China said Saturday it was not doing anything "to circumvent" sanctions imposed on Russia, following warnings from EU officials that any attempt to aid Moscow's war in Ukraine could damage economic ties.
In the clearest indication yet of Beijing's position on the matter, a Foreign Ministry official told reporters: "We are not doing anything deliberately to circumvent sanctions imposed on Russia by Americans and Europeans."
But the statement, delivered after virtual talks between top EU and Chinese leaders on Friday, comes as Beijing holds to its stance of refusing to condemn the invasion by its ally Russia.
Washington has raised fears that China could potentially send military and economic aid to Russia or help it get through the tough Western sanctions which are battering the country's economy.

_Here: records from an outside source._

Lemma laggards_fold env q vals c keys :
  let '(c', keys') := foldl (laggardStep env q) (c, keys) vals in
  c ≤ c' ∧ c' + Z.of_nat (size keys') ≤ c + Z.of_nat (size keys) ∧
  ∀ k, k ∈ keys' ↔ k ∈ keys ∧ ¬ fresh_key env vals k.
Proof.
  revert c keys. induction vals as [|[n v] vals IH]; intros c keys; simpl.
  { split_and!; [lia..|]. intros k. split; [|naive_solver]. intros Hk. split; [done|].
    intros (nv & Hnv & _). by apply not_elem_of_nil in Hnv. }
  set (step := if (adaptor_now env <? _) && _ then _ else _).
  assert (∃ c1 keys1, step = (c1, keys1) ∧ c ≤ c1 ∧
    c1 + Z.of_nat (size keys1) ≤ c + Z.of_nat (size keys) ∧
    ∀ k, k ∈ keys1 ↔ k ∈ keys ∧ ¬ fresh_key env [(n, v)] k) as (c1 & keys1 & -> & Hc & Hs & Hk).
  { assert (∀ k, fresh_key env [(n, v)] k ↔ val_key v = k ∧
      adaptor_now env < seenTime v + validationFRESHNESS (vparms env)) as Hf.
    { intros k. split; [|intros [? ?]; exists (n, v); set_solver].
      intros (nv & ->%list_elem_of_singleton & ? & ?). done. }
    unfold step. destruct (Z.ltb_spec (adaptor_now env)
      (seenTime v + validationFRESHNESS (vparms env))) as [Hlt|Hge]; simpl.
    - case_bool_decide as Hin.
      + eexists _, _. split; [reflexivity|].
        rewrite size_difference, size_singleton by set_solver.
        assert (size keys ≠ 0)%nat by (intros Hz%size_empty_inv; set_solver).
        split_and!; [case_match; lia|case_match; lia|]. intros k. rewrite Hf. set_solver.
      + eexists _, _. split; [reflexivity|]. split_and!; [lia..|]. intros k. rewrite Hf.
        split; [|naive_solver]. intros Hkk. split; [done|]. intros [<- _]. done.
    - eexists _, _. split; [reflexivity|]. split_and!; [lia..|]. intros k. rewrite Hf.
      split; [|naive_solver]. intros Hkk. split; [done|]. intros [_ ?]. lia. }
  specialize (IH c1 keys1). destruct (foldl _ (c1, keys1) vals) as [c2 keys2].
  destruct IH as (Hc2 & Hs2 & Hk2). split_and!; [lia..|]. intros k. rewrite Hk2, Hk.
  assert (fresh_key env ((n, v) :: vals) k ↔ fresh_key env [(n, v)] k ∨ fresh_key env vals k)
    as ->; [|naive_solver].
  unfold fresh_key. set_solver.
Qed.
(* ===== verification/Outcome.v ===== *)
(** * Outcomes of code that throws

    [exc] is the result of a C++ function that may throw: it returns, throws,
    fails an [assert] or has undefined behaviour ([Abort]), or the bound of one
    of the model's loops is exhausted ([NoFuel]).  [ST] adds an object the code
    mutates: the object keeps the changes made before an exception is thrown. *)
From S2P Require Import Prelude.

Inductive exc (A : Type) : Type :=
  | Return (a : A)
  | Throw (what : string)
  | Abort (what : string)
  | NoFuel.
Arguments Return {A} a.
Arguments Throw {A} what.
Arguments Abort {A} what.
Arguments NoFuel {A}.

#[export] Instance exc_ret : MRet exc := λ A a, Return a.
#[export] Instance exc_bind : MBind exc := λ A B k m,
  match m with Return a => k a | Throw e => Throw e | Abort e => Abort e | NoFuel => NoFuel end.

#[export] Instance exc_fmap : FMap exc := λ A B f m, a ← m; Return (f a).

Definition returns {A} (r : exc A) : bool := match r with Return _ => true | _ => false end.

(** Neither undefined behaviour nor a failed assertion nor a cut-off loop:
    the outcomes a C++ caller can handle. *)
Definition defined {A} (r : exc A) : Prop :=
  match r with Return _ | Throw _ => True | Abort _ | NoFuel => False end.

Lemma defined_bind {A B} (m : exc A) (k : A → exc B) :
  defined m → (∀ a, m = Return a → defined (k a)) → defined (m ≫= k).
Proof. destruct m; cbn; auto. Qed.

(** A returned value and a test on it, decided by evaluation. *)
Lemma return_test {A} (r : exc A) (test : A → bool) :
  match r with Return a => test a | _ => false end = true → ∃ a, r = Return a ∧ test a = true.
Proof. destruct r; [eauto|done..]. Qed.

(** ** Wider machine integers *)

Definition u8 (x : Z) : Z := x mod 2 ^ 8.
Definition u16 (x : Z) : Z := x mod 2 ^ 16.
Definition i64 (x : Z) : Z := (x + 2 ^ 63) mod 2 ^ 64 - 2 ^ 63.
Definition u128 (x : Z) : Z := x mod 2 ^ 128.

Lemma u8_id x : 0 ≤ x < 2 ^ 8 → u8 x = x.
Proof. apply Z.mod_small. Qed.
Lemma u8_range x : 0 ≤ u8 x < 2 ^ 8.
Proof. apply Z.mod_pos_bound. lia. Qed.
Lemma u16_id x : 0 ≤ x < 2 ^ 16 → u16 x = x.
Proof. apply Z.mod_small. Qed.
Lemma i64_id x : - 2 ^ 63 ≤ x < 2 ^ 63 → i64 x = x.
Proof. intros. unfold i64. rewrite Z.mod_small; lia. Qed.
Lemma u128_id x : 0 ≤ x < 2 ^ 128 → u128 x = x.
Proof. apply Z.mod_small. Qed.

(** ** Code that throws and mutates an object *)

Definition ST (S A : Type) : Type := S → exc A * S.

#[export] Instance ST_ret {S} : MRet (ST S) := λ A a s, (Return a, s).
#[export] Instance ST_bind {S} : MBind (ST S) := λ A B k m s,
  match m s with
  | (Return a, s') => k a s'
  | (Throw e, s') => (Throw e, s')
  | (Abort e, s') => (Abort e, s')
  | (NoFuel, s') => (NoFuel, s')
  end.

Section ST.
Context {S : Type}.

Definition sget : ST S S := λ s, (Return s, s).
Definition sput (s : S) : ST S unit := λ _, (Return (), s).
Definition smodify (f : S → S) : ST S unit := λ s, (Return (), f s).
Definition throw {A} (what : string) : ST S A := λ s, (Throw what, s).
Definition slift {A} (r : exc A) : ST S A := λ s, (r, s).
(** [assert (b)]. *)
Definition sassert (b : bool) (what : string) : ST S unit :=
  λ s, (if b then Return () else Abort what, s).
(** [if (b) Throw<...>(what)]. *)
Definition throw_if (b : bool) (what : string) : ST S unit :=
  λ s, (if b then Throw what else Return (), s).
End ST.

Lemma ST_bind_return {S A B} (m : ST S A) (k : A → ST S B) s a s' :
  m s = (Return a, s') → (m ≫= k) s = k a s'.
Proof. unfold mbind, ST_bind. by intros ->. Qed.

Lemma ST_bind_throw {S A B} (m : ST S A) (k : A → ST S B) s e s' :
  m s = (Throw e, s') → (m ≫= k) s = (Throw e, s').
Proof. unfold mbind, ST_bind. by intros ->. Qed.

Lemma ST_bind_abort {S A B} (m : ST S A) (k : A → ST S B) s e s' :
  m s = (Abort e, s') → (m ≫= k) s = (Abort e, s').
Proof. unfold mbind, ST_bind. by intros ->. Qed.

(** The state invariant [I] is kept and the outcome is one a caller handles. *)
Definition keeps {S A} (I : S → Prop) (m : ST S A) : Prop :=
  ∀ s, I s → defined (m s).1 ∧ I (m s).2.

Section keeps.
Context {S : Type} (I : S → Prop).

Lemma ST_keeps_ret {A} (a : A) : keeps I (mret a).
Proof. by intros s Hs. Qed.

Lemma ST_keeps_bind {A B} (m : ST S A) (k : A → ST S B) :
  keeps I m → (∀ a, keeps I (k a)) → keeps I (m ≫= k).
Proof.
  intros Hm Hk s Hs. unfold mbind, ST_bind. destruct (Hm s Hs) as [Hd Hi].
  destruct (m s) as [[a|e|e|] s']; cbn in *; [by apply Hk|done..].
Qed.

Lemma ST_keeps_get : keeps I sget.
Proof. by intros s Hs. Qed.

Lemma ST_keeps_throw {A} what : keeps I (throw (A:=A) what).
Proof. by intros s Hs. Qed.

Lemma ST_keeps_throw_if b what : keeps I (throw_if b what).
Proof. intros s Hs. by destruct b. Qed.

Lemma ST_keeps_if {A} (b : bool) (m1 m2 : ST S A) :
  keeps I m1 → keeps I m2 → keeps I (if b then m1 else m2).
Proof. by destruct b. Qed.
End keeps.

Create HintDb keeps.
#[export] Hint Resolve ST_keeps_ret ST_keeps_bind ST_keeps_get ST_keeps_throw ST_keeps_throw_if ST_keeps_if : keeps.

"We oppose sanctions and the effects of these sanctions also risk spilling to the rest of the world," said Wang Lutong, director-general of the Chinese Foreign Ministry's department of European affairs, at a press briefing.
Top EU officials warned China's leader Xi Jinping at a virtual summit a day earlier that any attempt to aid Russia's war could hurt ties between the two economic superpowers, adding that the business sector is closely watching events.
The talks with President Xi — initially intended to focus on issues such as trade and climate change — were overshadowed by Western fears of Chinese support for Moscow in its attack on Ukraine.
In the face of European warnings, however, Mr. Wang said China's normal trade with Moscow "should not be affected".
"Even Europe has been conducting normal business with Russians," he said.
"We are contributing to the global economy by maintaining the normal trade (with Russia), to avoid any possible disruption of the supply and industrial chains."
Beijing is Moscow's largest trading partner, with trade volumes last year hitting $147 billion, according to Chinese customs data, up more than 30 percent on 2019.
European Commission chief Ursula von der Leyen believes "China has an influence on Russia", saying there is an expectation for China to "take its responsibility to end this war".
But Mr. Wang cautioned Saturday that the role of China should not "be overestimated".
"The key of this issue is not in the hands of China, it's in Washington, it's in Brussels," he said, adding that the matter involved European security.
"It's up to Europeans to get it sorted."